I did my PhD in neuroanatomy in the Netherlands (awarded May 1997), using immunocytochemistry and neuronal tract-tracing to study the hypothalamic stress axis. After a post-doc in hippocampal anatomy I started in the Auditory Laboratory at UWA. I have been fortunate enough to be able to keep working in this Laboratory ever since, obtaining grants from NH&MRC and international organizations. Since July 2015 I have been employed as a tenured senior lecturer teaching and coordinating in neuroscience undergraduate and postgraduate units as well as in the master of Clinical Audiology.

Over $2,000,000 in funding since 2001 from various sources such as NHMRC and Action on Hearing Loss, UK.

I am a neuroscientist with an interest in sensory systems and in particular the Auditory System.  My research can be divided into two main research streams. 1) the study of plasticity in the auditory system after deafness and 2) the study of the role of the descending or efferent pathways in the auditory system.

Regarding 1) I am focused on a particular auditory pathology: tinnitus (perception of phantom sounds). After hearing loss plasticity in the auditory pathways is known to occur and it is thought to be involved in the generation of tinnitus. Tinnitus is a very common problem in humans and it can have a major impact on quality of life. I use an animal model to investigate the origin of and mechanisms underlying spontaneous hyperactivity in the auditory system following hearing loss. This hyperactivity is thought to be the neural substrate of tinnitus. My research combines electrophysiological measurements with behavioral as well as gene and protein expression studies. I am using the animal model to test possible therapies and I aim to move my results towards translational research and clinical practice.

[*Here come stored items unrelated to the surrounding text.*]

(** The system after one Envoy has connected, and after a reload. *)
Definition greeted : System := after_trace (greet 0 "envoy-1").
Definition reload_result : option (result Resources.ResourceError unit * XdsControlPlane) :=
  rebuild_from_config sample_config f64_zero (λ _, false) (control_plane greeted).
Definition reloaded : XdsControlPlane := (default (Ok tt, sample_cp) reload_result).2.
Definition greeted_channel : Channel :=
  default new_channel (channels (control_plane greeted) !! 0).

Lemma greeted_reaches : reaches (mk_sys sample_cp ∅) greeted.
Proof.
  apply (reaches_run (greet 0 "envoy-1")); [vm_compute; reflexivity|].
  apply after_trace_run. vm_compute. reflexivity.
Qed.

Lemma reload_reaches_every_stream_witness :
  versions_sent 0 greeted = ["1"] ∧
  ∃ c', channels reloaded !! 0 = Some c' ∧ listening c' = true ∧
    sent c' = sent greeted_channel ++ XdsSnapshot.ordered_responses (snapshot reloaded).
Proof.
  split; [vm_compute; reflexivity|].
  pose proof (reload_reaches_every_stream sample_config sample_config empty_metrics f64_zero (λ _, false)
    sample_cp greeted sample_cp_new greeted_reaches) as H. fold reload_result in H.
  assert (Hr : reload_result = Some (Ok tt, reloaded)).
  { unfold reloaded. assert (is_some reload_result = true) by (vm_compute; reflexivity).
    assert ((default (Ok tt, sample_cp) reload_result).1 = Ok tt) by (vm_compute; reflexivity).
    destruct reload_result as [[r cp]|]; simpl in *; congruence. }
  rewrite Hr in H. apply (H 0 (mk_stream "envoy-1" (Some 0) Waiting)).
  - vm_compute. reflexivity.
  - discriminate.
  - apply some_default. vm_compute. reflexivity.
  - vm_compute. reflexivity.
Defined.

(** ** Acknowledgements

    The state-of-the-world protocol acknowledges a response by echoing its
    version, nonce and type. *)
Definition ack_of (r : DiscoveryResponse) : DiscoveryRequest :=
  DiscoveryRequest.mk (DiscoveryResponse.version_info r) None []
    (DiscoveryResponse.type_url r) (DiscoveryResponse.nonce r) None.

Section acknowledgements.
Context `{Y : YamlLib} `{P : ProstLib}.

(** The stream's turn for an acknowledgement of [r]. *)
Definition ack_round (sid : nat) (r : DiscoveryResponse) : list event :=
  [Request sid (ack_of r); Answer sid; SendNext sid; SendNext sid; Received sid].

Fixpoint ack_rounds (sid : nat) (r : DiscoveryResponse) (n : nat) : list event :=
  match n with O => [] | S n => ack_round sid r ++ ack_rounds sid r n end.

(** A stream that is idle, identified and whose client has received everything. *)
Record idle (sid : nat) (sys : System) (msgs : list DiscoveryResponse) (s : XdsSnapshot) : Prop := {
  idle_stream : ∃ t, streams sys !! sid = Some t ∧ stream_phase t = Waiting ∧
                     node_id t ≠ EmptyString;
  idle_channel : channels (control_plane sys) !! sid = Some (mk_channel msgs (length msgs) true);
  idle_snapshot : snapshot (control_plane sys) = s
}.

Lemma xds_run_app es1 es2 sys :
  xds_run (es1 ++ es2) sys = (sys' ← xds_run es1 sys; xds_run es2 sys').
Proof.
  revert sys. induction es1 as [|e es1 IH]; intros sys; simpl; [done|].
  destruct (xds_step e sys); simpl; [apply IH|done].
Qed.

Lemma stream_event_intro sid f sys t tc :
  streams sys !! sid = Some t → f t (control_plane sys) = Some tc →
  stream_event sid f sys = Some (mk_sys tc.2 (<[sid := tc.1]> (streams sys))).
Proof. unfold stream_event. intros -> Hf. simpl. by rewrite Hf. Qed.

Lemma ack_round_spec sid sys msgs s r :
  idle sid sys msgs s → XdsSnapshot.response_for s (DiscoveryResponse.type_url r) = Some r →
  DiscoveryResponse.type_url r ≠ EmptyString →
  ∃ sys', xds_run (ack_round sid r) sys = Some sys' ∧ idle sid sys' (msgs ++ [r]) s.
Proof.
  intros [(t & Ht & Hw & Hn) Hc Hs] Hr Hu. apply str_is_empty_false in Hn, Hu.
  unfold ack_round. cbn [xds_run xds_step]. erewrite stream_event_intro; [|exact Ht|by rewrite Hw].
  pose proof (begin_request_proj sid (ack_of r) t (control_plane sys)) as Hbr.
  destruct (begin_request sid (ack_of r) t (control_plane sys)) as [t1 cp1].
  rewrite Hn in Hbr. destruct Hbr as (Hs1 & _ & Hc1 & Hph & Hid & _). cbn [mbind option_bind].
  assert (Hto : responses_to (ack_of r) (snapshot cp1) = [r]).
  { unfold responses_to. simpl. by rewrite Hu, Hs1, Hs, Hr. }
  erewrite stream_event_intro; [|apply lookup_insert_eq|by simpl; rewrite Hph]. cbn [mbind option_bind].
  erewrite stream_event_intro; [|apply lookup_insert_eq|].
  2: { simpl. rewrite Hto. simpl. rewrite Hc1, Hc. unfold send. simpl. by rewrite Nat.sub_diag. }
  cbn [mbind option_bind]. erewrite stream_event_intro; [|apply lookup_insert_eq|reflexivity].
  cbn [mbind option_bind]. unfold channel_event. cbn [control_plane snd set_channels channels].
  rewrite lookup_insert_eq. cbn [mbind option_bind]. unfold receive. cbn [listening received sent andb].
  rewrite length_app. simpl length. rewrite (proj2 (Nat.ltb_lt _ _)) by lia. cbn [mbind option_bind].
  eexists; split; [done|]. split; simpl.
  - eexists. rewrite lookup_insert_eq. split; [done|]. simpl. split; [done|].
    by rewrite Hid, <- str_is_empty_false.
  - rewrite lookup_insert_eq, length_app. simpl. by rewrite Nat.add_1_r.
  - by rewrite Hs1.
Qed.

(** An acknowledgement of the current response of a type is answered
    with that same response, so an Envoy that acknowledges what it is sent,
    as the protocol requires, is sent it again without end although nothing
    has changed: [n] acknowledgements bring [n] more copies. *)
Theorem ack_is_answered_again (sid : nat) (sys : System) (msgs : list DiscoveryResponse)
    (s : XdsSnapshot) (r : DiscoveryResponse) (n : nat) :
  idle sid sys msgs s → XdsSnapshot.response_for s (DiscoveryResponse.type_url r) = Some r →
  DiscoveryResponse.type_url r ≠ EmptyString →
  ∃ sys', xds_run (ack_rounds sid r n) sys = Some sys' ∧ idle sid sys' (msgs ++ replicate n r) s.
Proof.
  intros Hi Hr Hu. revert sys msgs Hi. induction n as [|n IH]; intros sys msgs Hi; cbn [ack_rounds].
  { exists sys. split; [done|]. by rewrite app_nil_r. }
  destruct (ack_round_spec _ _ _ _ _ Hi Hr Hu) as (sys1 & Hrun & Hi1).
  destruct (IH _ _ Hi1) as (sys2 & Hrun2 & Hi2). exists sys2.
  rewrite xds_run_app, Hrun. split; [exact Hrun2|]. simpl. by rewrite <- app_assoc in Hi2.
Qed.
End acknowledgements.

(** The clusters response the sample Envoy got. *)
Definition greeted_response : DiscoveryResponse :=
  default (DiscoveryResponse.mk EmptyString [] EmptyString EmptyString)
    (head (sent greeted_channel)).

Lemma ack_is_answered_again_witness :
  ∃ sys', xds_run (ack_rounds 0 greeted_response 3) greeted = Some sys' ∧
    idle 0 sys' ([greeted_response] ++ replicate 3 greeted_response)
      (snapshot (control_plane greeted)).
Proof.
  apply (ack_is_answered_again 0 greeted [greeted_response] (snapshot (control_plane greeted))
           greeted_response 3).
  - split; [|vm_compute; reflexivity|reflexivity].
    exists (mk_stream "envoy-1" (Some 0) Waiting).
    split; [vm_compute; reflexivity|]. split; [reflexivity|discriminate].
  - vm_compute. reflexivity.
  - vm_compute. discriminate.
Defined.

(** ** Two histories to know about *)

(** An Envoy reconnects with its node id before its old stream has ended.
    The end of the old stream removes the new stream's registration: the new
    stream stays open, but the reload that follows does not reach it. *)
Theorem reconnect_loses_updates :
  let sys := after_trace (greet 0 "envoy-1" ++ greet 1 "envoy-1" ++
                          [End 0; Rebuild sample_config f64_zero (λ _, true)]) in
  is_Some (streams sys !! 1) ∧ connections (control_plane sys) = ∅ ∧
  XdsSnapshot.version (snapshot (control_plane sys)) = 2%Z ∧ versions_sent 1 sys = ["1"].
Proof. vm_compute. by split; [eexists|]. Qed.

(** A reload that happens between a stream's read of the snapshot and its
    sends: the stream carries the new version first and the old one after. *)
Theorem stale_version_sent_last :
  let sys := after_trace (greet 0 "envoy-1" ++ [Request 0 (hello "envoy-1"); Answer 0;
                          Rebuild sample_config f64_zero (λ _, true); SendNext 0; SendNext 0]) in
  XdsSnapshot.version (snapshot (control_plane sys)) = 2%Z ∧
  versions_sent 0 sys = ["1"; "2"; "2"; "2"; "2"; "1"].
Proof. vm_compute. done. Qed.

(** An Envoy that acknowledges without reading: after sixteen responses its
    stream, and every reload, wait for it. *)
Definition deaf (n : nat) : list event :=
  greet 0 "envoy-1" ++ mjoin (replicate n [Request 0 (hello "envoy-1"); Answer 0; SendNext 0; SendNext 0]).
Theorem deaf_envoy_blocks_rebuild :
  is_some (xds_run (deaf 12) (mk_sys sample_cp ∅)) = true ∧
  is_some (xds_run (deaf 12 ++ [Rebuild sample_config f64_zero (λ _, false)]) (mk_sys sample_cp ∅)) = true ∧
  is_some (xds_run (deaf 13 ++ [Rebuild sample_config f64_zero (λ _, false)]) (mk_sys sample_cp ∅)) = false.
Proof. vm_compute. done. Qed.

Regarding 2) I focus on the role of the descending pathways on sound processing, particularly in noisy environments and how the system is modulated by auditory and non-auditory brain structures. Descending pathways can modulate ascending information en route to cortex. In the auditory system, they are thought to be involved in optimizing discrimination of signals in noise, which varies from the recognition of an approaching predator to distinguishing the voice of the interesting person next to you from all other voices at a noisy party.

Coordinating and teaching into NEUR3301, NEUR3302, NEUR5011, NEUR4010, PHYL5501, PHYL5510, PHYL5514, PHYL5511, PHYL5614 and PHYL5616. Co-coordinating Neuroscience major, Honours and the Master of Clinical Audiology.